Это была та девушка – с серыми глазами, та, что так больно унизила меня своей внутренней свободой, своей независимостью, та девушка, что так понравилась мне и вызвала самые противоречивые чувства. Так мягко и беззлобно осадив этого умника, она по-старушечьи сгорбилась над книгой, упершись опустошенным взглядом в парту. И видела она там, внутри себя, что-то страшное, отчего у нее дрожали губы, дрожали ресницы, словно ей хотелось закрыть глаза, чтобы не видеть Того, страшного. Но она все не закрывала их, зная, что в этой темноте будет еще страшнее.

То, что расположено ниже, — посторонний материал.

(** ** Accounts that write to the same text *)
(** Every reason of a text ends in neither white space nor semicolons, as the
    messages of one line do. *)
Definition tidy (raw : option string) : Prop :=
  map_Forall (fun _ r => trimmed r) (parse_account_reject_segments raw).
Abbreviation segments_of := parse_account_reject_segments.

Lemma segments_blank (raw : option string) : blank raw = true -> segments_of raw = ∅.
Proof. unfold blank, parse_account_reject_segments. by intros ->. Qed.
Lemma segments_strip (raw : option string) :
  segments_of (Some (str_strip (opt_str raw))) = segments_of raw.
Proof. unfold parse_account_reject_segments. simpl opt_str. by rewrite strip_idemp. Qed.

(** Merging texts is merging their segments, the incoming ones first. *)
Lemma merge_union (a b : option string) :
  tidy a -> tidy b -> segments_of a <> ∅ \/ segments_of b <> ∅ ->
  segments_of (merge_account_reject_reasons a b) = segments_of b ∪ segments_of a.
Proof.
  intros Ta Tb N. unfold merge_account_reject_reasons. destruct (blank b) eqn:B.
  - rewrite (segments_blank _ B), map_empty_union. destruct (blank a) eqn:A; [|done].
    destruct N as [N|N]; destruct N; by apply segments_blank.
  - rewrite segments_strip. destruct (bool_decide (segments_of b = ∅)) eqn:Eb; bool_to_prop.
    + destruct (bool_decide (segments_of a = ∅)) eqn:Ea; bool_to_prop; [by destruct N|].
      rewrite Eb, map_empty_union. apply parse_format; [apply parse_ok|exact Ta].
    + apply parse_format; [unfold segments_ok; apply map_Forall_union_2; apply parse_ok|].
      by apply map_Forall_union_2.
Qed.

Lemma matches_headerless (n : nat) (s : string) : headerless s = true -> matches n s = [].
Proof.
  revert s. induction n as [|n IH]; intros s H; [done|]. destruct s as [|c s]; [done|].
  pose proof (headerless_header _ H) as N. cbn [matches]. rewrite N. apply IH.
  by apply (headerless_suffix (String c EmptyString) s).
Qed.
Lemma segments_headerless (s : string) : headerless s = true -> segments_of (Some s) = ∅.
Proof.
  intros H. unfold parse_account_reject_segments. simpl opt_str. destruct (str_empty _); [done|].
  unfold str_strip. destruct (lstrip_suffix s) as [a A]. rewrite A in H. apply headerless_suffix in H.
  destruct (rstrip_prefix (lstrip s)) as [b B]. rewrite B in H. apply headerless_prefix in H.
  by rewrite matches_headerless.
Qed.
Lemma segments_tagged (label reason : string) :
  label_word label = true -> str_empty reason = false -> headerless reason = true -> trimmed reason ->
  segments_of (Some (segment_text (label, reason))) = {[ str_upper label := reason ]}.
Proof.
  intros W N H [S R]. assert (E : entry_ok (label, reason)) by (by split; [split|split]).
  unfold parse_account_reject_segments. simpl opt_str.
  change (segment_text (label, reason)) with (joined [(label, reason)]).
  rewrite strip_joined by (by apply Forall_singleton).
  change (str_empty (joined [(label, reason)])) with false. cbn iota.
  rewrite matches_joined; [|by apply Forall_singleton|done]. simpl. unfold add_segment. simpl.
  rewrite (strip_word _ W), S, R, N. destruct label as [|c w]; [done|]. reflexivity.
Qed.

(** An account that reports its rejection into the text its siblings
    share loses none of theirs and reads its own back: the merged text gives
    every other account the reason it had, and this account the reason it
    reported, whatever was there before. *)
Theorem sibling_reasons_kept (existing : option string) (account reason : string) :
  tidy existing -> label_word account = true ->
  str_empty reason = false -> headerless reason = true -> trimmed reason ->
  let merged := merge_account_reject_reasons existing
                  (format_account_reject_reason (Some account) (Some reason) None) in
  scope_reject_reason_for_account merged (Some account) None = Some reason
  /\ forall label, label <> str_upper account ->
       segments_of merged !! label = segments_of existing !! label.
Proof.
  intros T W N H Tr merged. pose proof Tr as [S R].
  assert (F : format_account_reject_reason (Some account) (Some reason) None
    = Some (segment_text (account, reason))).
  { unfold format_account_reject_reason, blank. simpl opt_str. rewrite S, N.
    unfold has_account_prefixed_segments. rewrite segments_headerless by done.
    rewrite bool_decide_eq_true_2 by done. rewrite (strip_word _ W).
    destruct account as [|c w]; [done|]. reflexivity. }
  assert (M : segments_of merged = {[ str_upper account := reason ]} ∪ segments_of existing).
  { unfold merged. rewrite F, <- (segments_tagged account reason W N H Tr). apply merge_union; [done| |right].
    - unfold tidy. rewrite segments_tagged by done. by apply map_Forall_singleton.
    - rewrite segments_tagged by done. apply map_non_empty_singleton. }
  assert (L : segments_of merged !! str_upper account = Some reason)
    by (rewrite M; apply lookup_union_Some_l, lookup_singleton_eq).
  split.
  - unfold scope_reject_reason_for_account. destruct (blank merged) eqn:B.
    { by rewrite (segments_blank _ B) in L. }
    rewrite segments_strip, bool_decide_eq_false_2 by (intros E; by rewrite E in L).
    unfold blank. simpl opt_str. rewrite (strip_word _ W).
    destruct account as [|c w]; [done|]. cbn [str_empty]. unfold lookup_key. simpl.
    rewrite L. simpl. by rewrite L.
  - intros label D. rewrite M. apply lookup_union_r, lookup_singleton_ne. congruence.
Qed.
Lemma sibling_reasons_kept_witness :
  scope_reject_reason_for_account (merge_account_reject_reasons (Some "Account DU2: BASKET_CRITICAL")
      (format_account_reject_reason (Some "du7") (Some "NO_OPEN_POSITION") None)) (Some "du7") None
  = Some "NO_OPEN_POSITION".
Proof.
  apply (sibling_reasons_kept (Some "Account DU2: BASKET_CRITICAL") "du7" "NO_OPEN_POSITION");
    [|reflexivity..|by split].
  unfold tidy. change (segments_of (Some "Account DU2: BASKET_CRITICAL")) with
    ({[ "DU2" := "BASKET_CRITICAL" ]} : Segments). by apply map_Forall_singleton.
Defined.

Мне было знакомо это состояние, был знаком этот пустой, мертвый взгляд, из которого страх выжал всякое выражение. Когда на меня нападало То, страшное, я подходила к зеркалу и всматривалась в свое лицо, пытаясь разглядеть в глазах то, что нельзя ни увидеть, ни описать. И, въедаясь взглядом в свое отражение, вдруг понимала, как бессмысленно и глупо злиться на родителей из-за того, что они не видят, не чувствуют этих моих состояний, сваливают все на «темные силы», на нелады в общении с друзьями (с какими друзьями? – у меня их и не было никогда), на скверную погоду, если уж ничего лучшего не приходило им в голову… А это нельзя увидеть, нельзя понять и принять во внимание, если ты сам никогда ничего подобного не чувствовал, нельзя, нельзя…
Пристальный, серьезный взгляд глубоких серых глаз вырывает меня из раздумий. Какие они! Больно, так больно в них смотреть. Поймали, заметили что-то важное в моих глазах – и сразу ушла, рассеялась бездонная, страшная глубина – глаза смягчились, заблестели, заулыбались. Я потупилась, отвернулась, сжалась в комок – слишком много она узнала обо мне одним взглядом, непозволительно много.
Быстро собрав свои вещи после звонка, я поспешила к выходу. Казалось, с меня сняли черепную коробку – и теперь каждый может видеть, что творится в моей голове. Мне стало страшно, но еще страшнее было осознавать, как сильно мне хочется снова поймать этот проницательный, глубокий взгляд, пробравшийся за мою стену отчуждения и разделивший все, что там скопилось, на двоих. По дороге домой я отчетливо видела перед собой эти глаза и врала себе, будто никак не могу избавиться от их назойливого образа. Но на самом деле я не хотела, боялась с ним расстаться, и была рада, что он не оставлял меня до самого дома. А там, в берлоге, я быстро расставила все на свои места и залатала брешь в стене.